Advances in the chemistry of rosé winemaking and ageing

Abstract

The market share of Rosé wine in France has grown from 11 % to 32 % over the last 20 years. Current trends are towards rosé wines of a lighter shade of pink, and where possible, containing a greater concentration in varietal thiols. Grape varieties, the soil on which they are grown, viticultural practices and winemaking technology all impact the polyphenols, color and aromas of rosé wines. To investigate the terroir effect, a study on the influence of origin of rosé wine was  performed using semi-targeted polyphenomics. 60 commercial wines from Bordeaux, Languedoc and Provence regions were used as two independent sample and data sets (30 wines each). An original LC-QTOF-MS method and a specific data analysis genetic algorithm gave good discrimination of the wines based on their origin of production [1].

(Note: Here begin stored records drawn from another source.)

Lemma location_single_witness :
  locationMatch_match noSort sampleRules "/web" =
  Ok (Some (mkLoc matchPrefix [0; 0] (location ["/"]) None)).
Proof.
  apply (location_single noSort [0] sampleServer sampleRules "/web"
    (mkLoc matchPrefix [0; 0] (location ["/"]) None) []); vm_compute; reflexivity.
Defined.

Lemma location_regex_needs_prefix_witness :
  locationMatch_match noSort
    (match load [0] (mkRule "server" [] [location ["~"; "php"]]) with Ok ls => ls | _ => [] end)
    "/index.php" = Ok None.
Proof.
  apply (location_regex_needs_prefix noSort [0] (mkRule "server" [] [location ["~"; "php"]]));
    vm_compute; reflexivity.
Defined.
(* ===== verification/Servers.v ===== *)
(** * Choosing the server (src/ngx_startup.go: handlerMatch)

    The exact names of the servers take precedence, in the order of the
    configuration; among the wildcard names that match the greatest is chosen,
    whatever the order in which the map is walked. *)

From S2P Require Import Prelude GoStrings Lexer Directives Stmt Parse Routing RoutingFacts.

#[local] Open Scope nat_scope.

(** ** The order on strings *)

Lemma stringLe_refl a : stringLe a a = true.
Proof. induction a as [|x a IH]; [done|]. simpl. rewrite Z.eqb_refl, IH. by rewrite orb_true_r. Qed.

Lemma stringLe_total a b : stringLe a b = false → stringLe b a = true.
Proof.
  revert b. induction a as [|x a IH]; intros [|y b] H; simpl in *; try done.
  apply orb_false_iff in H as [H1 H2]. apply Z.ltb_ge in H1.
  destruct (Z.eqb_spec (byteZ x) (byteZ y)) as [E|E].
  - rewrite E, Z.eqb_refl. simpl in H2. rewrite IH by done. by rewrite orb_true_r.
  - replace (byteZ y <? byteZ x)%Z with true by lia. done.
Qed.

Lemma stringLe_antisym a b : stringLe a b = true → stringLe b a = true → a = b.
Proof.
  revert b. induction a as [|x a IH]; intros [|y b] H1 H2; simpl in *; try done.
  apply orb_true_iff in H1 as [H1|H1], H2 as [H2|H2]; reflect_bools; try lia.
  f_equal; [|by apply IH]. by rewrite <- (zbyte_byteZ x), <- (zbyte_byteZ y), H1.
Qed.

Lemma stringLe_trans a b c : stringLe a b = true → stringLe b c = true → stringLe a c = true.
Proof.
  revert b c. induction a as [|x a IH]; intros [|y b] [|z c] H1 H2; simpl in *; try done.
  apply orb_true_iff in H1 as [H1|H1], H2 as [H2|H2]; reflect_bools; apply orb_true_iff.
  - left. lia.
  - left. lia.
  - left. lia.
  - right. apply andb_true_iff. split; [lia|]. by eapply IH.
Qed.

Section Servers.
Context `{R : Regexp}.

(** ** Wildcards in any order *)

(** The answer of the comparison, once it is known not to fail. *)
Definition wildFits (nm w : string) : bool :=
  match matchWildCard nm w with Ok b => b | _ => false end.

Definition better (nm best w : string) : string :=
  if wildFits nm w && negb (stringLe w best) then w else best.

Lemma wildFind_foldl order nm best :
  Forall (λ w, isWildCard w = true) order →
  wildFind order nm best = Ok (foldl (better nm) best order).
Proof.
  intros H. revert best. induction H as [|w order Hw _ IH]; intros best; [done|]. simpl.
  unfold better at 2, wildFits.
  destruct (matchWildCard_pre nm w Hw) as (pre & post & _ & _ & ->). simpl. apply IH.
Qed.

Lemma better_swap nm best a b : better nm (better nm best a) b = better nm (better nm best b) a.
Proof.
  unfold better. destruct (wildFits nm a), (wildFits nm b); simpl; try done.
  destruct (stringLe a best) eqn:Ea, (stringLe b best) eqn:Eb; simpl; rewrite ?Ea, ?Eb; simpl; try done.
  - apply stringLe_total in Eb. by rewrite (stringLe_trans a best b).
  - apply stringLe_total in Ea. by rewrite (stringLe_trans b best a).
  - destruct (stringLe b a) eqn:E1, (stringLe a b) eqn:E2; simpl; try done.
    + by apply stringLe_antisym.
    + by apply stringLe_total in E1; rewrite E1 in E2.
Qed.

Lemma foldl_better_perm nm o1 o2 best :
  o1 ≡ₚ o2 → foldl (better nm) best o1 = foldl (better nm) best o2.
Proof.
  intros H. revert best. induction H as [|x l l' _ IH|x y l|l1 l2 l3 _ IH1 _ IH2];
    intros best; simpl; auto.
  - by rewrite better_swap.
  - by rewrite IH1.
Qed.

(** ** The names of the servers *)

(** The names of all servers in order, with the position of their server. *)
Definition allNames (servers : list rule) : list (nat * string) :=
  concat (imap (λ i srv, pair i <$> serverNames srv) servers).

Definition addNames (names : list (nat * string)) (acc : res handlerMatch) : res handlerMatch :=
  foldl (λ acc '(i, a), h ← acc; addName i h a) acc names.

Lemma addNames_app n1 n2 acc : addNames (n1 ++ n2) acc = addNames n2 (addNames n1 acc).
Proof. unfold addNames. by rewrite foldl_app. Qed.

Lemma foldl_bind_names i names acc :
  (h ← acc; foldl (λ acc a, h ← acc; addName i h a) (Ok h) names) = addNames (pair i <$> names) acc.
Proof.
  assert (Hp : ∀ p, addNames (pair i <$> names) (Panic p) = Panic p).
  { intros p. unfold addNames. induction names; simpl; auto. }
  assert (Ho : addNames (pair i <$> names) OutOfFuel = OutOfFuel).
  { unfold addNames. induction names; simpl; auto. }
  destruct acc as [h| |]; simpl; [|by rewrite Hp|by rewrite Ho]. clear.
  revert h. assert (∀ acc, foldl (λ acc a, h ← acc; addName i h a) acc names =
    addNames (pair i <$> names) acc) as H; [|intros h; apply H].
  unfold addNames. induction names as [|a names IH]; intros acc; simpl; [done|]. apply IH.
Qed.

Lemma handlerMatch_init_names servers d :
  handlerMatch_init servers d = addNames (allNames servers) (Ok (mkHandlerMatch [] ∅ ∅ d)).
Proof.
  unfold handlerMatch_init, allNames. generalize (Ok (mkHandlerMatch [] ∅ ∅ d)).
  assert (H : ∀ k acc, foldl (λ acc '(i, srv), h ← acc;
      foldl (λ acc a, h ← acc; addName i h a) (Ok h) (serverNames srv)) acc
      (imap (λ i srv, (k + i, srv)) servers) =
    addNames (concat (imap (λ i srv, pair (k + i) <$> serverNames srv) servers)) acc).
  { induction servers as [|srv servers IH]; intros k acc; [done|]. rewrite !imap_cons. simpl.
    rewrite addNames_app, foldl_bind_names, Nat.add_0_r.
    assert (imap ((λ i srv, (k + i, srv)) ∘ S) servers = imap (λ i srv, (S k + i, srv)) servers) as ->
      by (apply imap_ext; intros; simpl; f_equal; lia).
    assert (imap ((λ i srv, pair (k + i) <$> serverNames srv) ∘ S) servers =
      imap (λ i srv, pair (S k + i) <$> serverNames srv) servers) as ->
      by (apply imap_ext; intros; simpl; by rewrite Nat.add_succ_r).
    apply IH. }
  intros acc. apply (H 0 acc).
Qed.

(** A name that is neither a regular expression nor a wildcard. *)
Definition isExactName (a : string) : bool :=
  negb (startsWithByte a 126) && negb (isWildCard a).

(** The wildcard keys are wildcards, and the exact table lists, for a name, the
    servers that have it, in order. *)
Definition hmOK (names : list (nat * string)) (h : handlerMatch) : Prop :=
  (∀ w s, hm_wild h !! w = Some s → isWildCard w = true) ∧
  ∀ a, isExactName a = true →
    default [] (hm_exact h !! a) = fst <$> filter (λ p, p.2 = a) names ∧
    (hm_exact h !! a = Some [] → False).

Lemma addName_OK names h i a h' :
  hmOK names h → addName i h a = Ok h' → hmOK (names ++ [(i, a)]) h'.
Proof.
  intros [Hw He] H. destruct a as [|c a']; [done|]. cbn [addName] in H. set (a := String c a') in *.
  assert (Hskip : ∀ b, isExactName b = true → isExactName a = false →
    filter (λ p, p.2 = b) (names ++ [(i, a)]) = filter (λ p, p.2 = b) names).
  { intros b Hb Ha. rewrite filter_app, filter_cons_False, app_nil_r; [done|]. simpl. congruence. }
  destruct (byteZ c =? 126)%Z eqn:Ec.
  { destruct (Compile a'); [|done]. injection H as <-. split; [done|]. intros b Hb. simpl.
    rewrite Hskip; [by apply He|done|]. unfold isExactName, startsWithByte. subst a. simpl. by rewrite Ec. }
  destruct (isWildCard a) eqn:Ew.
  { injection H as <-. split; simpl.
    - intros w s [[<- _]|[_ ?]]%lookup_insert_Some; eauto.
    - intros b Hb. rewrite Hskip; [by apply He|done|]. unfold isExactName. by rewrite Ew, andb_false_r. }
  injection H as <-. split; [done|]. intros b Hb. simpl.
  destruct (He b Hb) as [He1 He2]. rewrite filter_app.
  destruct (decide (a = b)) as [<-|Hne].
  - rewrite lookup_insert_eq. simpl. rewrite He1. rewrite filter_cons_True by done.
    rewrite fmap_app. split; [done|]. intros [= Hx]. by destruct (fst <$> _).
  - rewrite lookup_insert_ne by done. rewrite filter_cons_False by done. simpl. by rewrite app_nil_r.
Qed.

Lemma addNames_OK names dn h h' :
  hmOK dn h → addNames names (Ok h) = Ok h' → hmOK (dn ++ names) h'.
Proof.
  revert dn h. induction names as [|[i a] names IH]; intros dn h Hok H.
  - injection H as <-. by rewrite app_nil_r.
  - unfold addNames in H. simpl in H. fold (addNames names (addName i h a)) in H.
    destruct (addName i h a) as [h1|p|] eqn:E.
    + replace (dn ++ (i, a) :: names) with ((dn ++ [(i, a)]) ++ names) by (by rewrite <- (assoc_L app)).
      eapply IH; [|exact H]. by eapply addName_OK.
    + exfalso. clear -H. unfold addNames in H. induction names as [|[j b] names IHn]; simpl in H; [done|auto].
    + exfalso. clear -H. unfold addNames in H. induction names as [|[j b] names IHn]; simpl in H; [done|auto].
Qed.

Lemma init_OK servers d h : handlerMatch_init servers d = Ok h → hmOK (allNames servers) h.
Proof.
  rewrite handlerMatch_init_names. intros H. apply (addNames_OK _ [] _ _) in H; [done|].
  split; [intros w s; simpl; by rewrite lookup_empty|]. intros a _. simpl. by rewrite lookup_empty.
Qed.

(** C31: a host name that some server lists exactly goes to the first server of
    the configuration that lists it, before any wildcard or expression is
    tried and whatever the orders in which the maps are walked. *)
Theorem find_exact_first servers d h order reOrder nm i :
  handlerMatch_init servers d = Ok h → isExactName nm = true →
  head (fst <$> filter (λ p, p.2 = nm) (allNames servers)) = Some i →
  handlerMatch_find h order reOrder nm = Ok (Some i).
Proof.
  intros Hi Hex Hh. apply init_OK in Hi as [_ He]. destruct (He nm Hex) as [H1 H2].
  unfold handlerMatch_find. rewrite <- H1 in Hh.
  destruct (hm_exact h !! nm) as [r|]; [|done]. simpl in Hh. destruct r as [|j r]; [done|].
  injection Hh as ->. done.
Qed.

(** The choice among wildcard names does not depend on the order in which
    the runtime walks the map. *)
Theorem find_wild_order servers d h o1 o2 reOrder nm :
  handlerMatch_init servers d = Ok h →
  o1 ≡ₚ (map_to_list (hm_wild h)).*1 → o2 ≡ₚ (map_to_list (hm_wild h)).*1 →
  handlerMatch_find h o1 reOrder nm = handlerMatch_find h o2 reOrder nm.
Proof.
  intros Hi H1 H2. apply init_OK in Hi as [Hw _].
  assert (Hall : ∀ o, o ≡ₚ (map_to_list (hm_wild h)).*1 → Forall (λ w, isWildCard w = true) o).
  { intros o Ho. rewrite Ho. apply Forall_fmap, Forall_forall. intros [w s] Hin.
    apply elem_of_map_to_list in Hin. by eapply Hw. }
  unfold handlerMatch_find. destruct (hm_exact h !! nm); [done|].
  rewrite !wildFind_foldl by auto. by rewrite (foldl_better_perm nm o1 o2) by (by rewrite H1, H2).
Qed.

Lemma addNames_panic names p : addNames names (Panic p) = Panic p.
Proof. unfold addNames. induction names as [|[j b] names IH]; simpl; auto. Qed.

Lemma addName_finished i h a : finished (addName i h a) = true.
Proof. unfold addName. by repeat case_match. Qed.

Lemma addNames_empty names i h : (i, "") ∈ names → ∃ p, addNames names (Ok h) = Panic p.
Proof.
  revert h. induction names as [|[j b] names IH]; intros h Hin; [by apply elem_of_nil in Hin|].
  change (addNames ((j, b) :: names) (Ok h)) with (addNames names (addName j h b)).
  pose proof (addName_finished j h b) as Hf.
  destruct (addName j h b) as [h'|p|] eqn:E; [|rewrite addNames_panic; eauto|done].
  apply IH. apply list_elem_of_In in Hin as [[= -> ->]|Hin]; [done|]. by apply list_elem_of_In.
Qed.

(** An empty server name, which the documentation of nginx allows, stops
    the start-up with a panic: the code looks at its first byte. *)
Theorem empty_server_name_crash servers d srv :
  srv ∈ servers → "" ∈ serverNames srv →
  ∃ p, handlerMatch_init servers d = Panic p.
Proof.
  intros Hs Hn. rewrite handlerMatch_init_names.
  apply list_elem_of_lookup in Hs as [i Hi]. apply (addNames_empty _ i).
  unfold allNames. apply list_elem_of_In, in_concat. exists (pair i <$> serverNames srv).
  rewrite <- !list_elem_of_In. split.
  - apply list_elem_of_lookup. exists i. by rewrite list_lookup_imap, Hi.
  - apply list_elem_of_fmap. eauto.
Qed.
End Servers.

#[local] Existing Instance noRegexp.

Definition named (args : list string) : rule := mkRule "server" [] [mkRule "server_name" args []].
Definition sampleServers : list rule :=
  [named ["example.org"; "*.example.org"]; named ["example.org"; "mail.*"]].
Definition sampleMatch : handlerMatch :=
  match handlerMatch_init sampleServers None with Ok h => h | _ => mkHandlerMatch [] ∅ ∅ None end.

Lemma find_exact_first_witness :
  handlerMatch_find sampleMatch ["mail.*"; "*.example.org"] [] "example.org" = Ok (Some 0).
Proof. apply (find_exact_first sampleServers None); vm_compute; reflexivity. Defined.

Lemma find_wild_order_witness :
  handlerMatch_find sampleMatch ["mail.*"; "*.example.org"] [] "mail.a.b" =
  handlerMatch_find sampleMatch ["*.example.org"; "mail.*"] [] "mail.a.b".
Proof.
  apply (find_wild_order sampleServers None).
  - vm_compute. reflexivity.
  - apply (bool_decide_unpack _). vm_compute. exact I.
  - apply (bool_decide_unpack _). vm_compute. exact I.
Defined.

Lemma empty_server_name_crash_witness :
  ∃ p, handlerMatch_init [named [""]] None = Panic p.
Proof.
  apply (empty_server_name_crash [named [""]] None (named [""])).
  - apply list_elem_of_here.
  - apply list_elem_of_here.
Defined.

Apart from the origin or terroir of the grapes, winemaking technology plays a crucial role in determining the color and aroma profile of rosé wine, including the widespread use of polyvinylpolypyrrolidone (PVPP) to adjust the color and polyphenol content. The specific adsorption of coumaroylated anthocyanins was greater than that of other anthocyanins [2], and a molecular modelling approach was used to further understand this specific binding affinity. We showed that using PVPP, the thiol aroma content of rosé wine can be increased up to 200 % as compared to the control wines [3]. This might explain the increase in demand for lighter colored rosé wines over the last number of years.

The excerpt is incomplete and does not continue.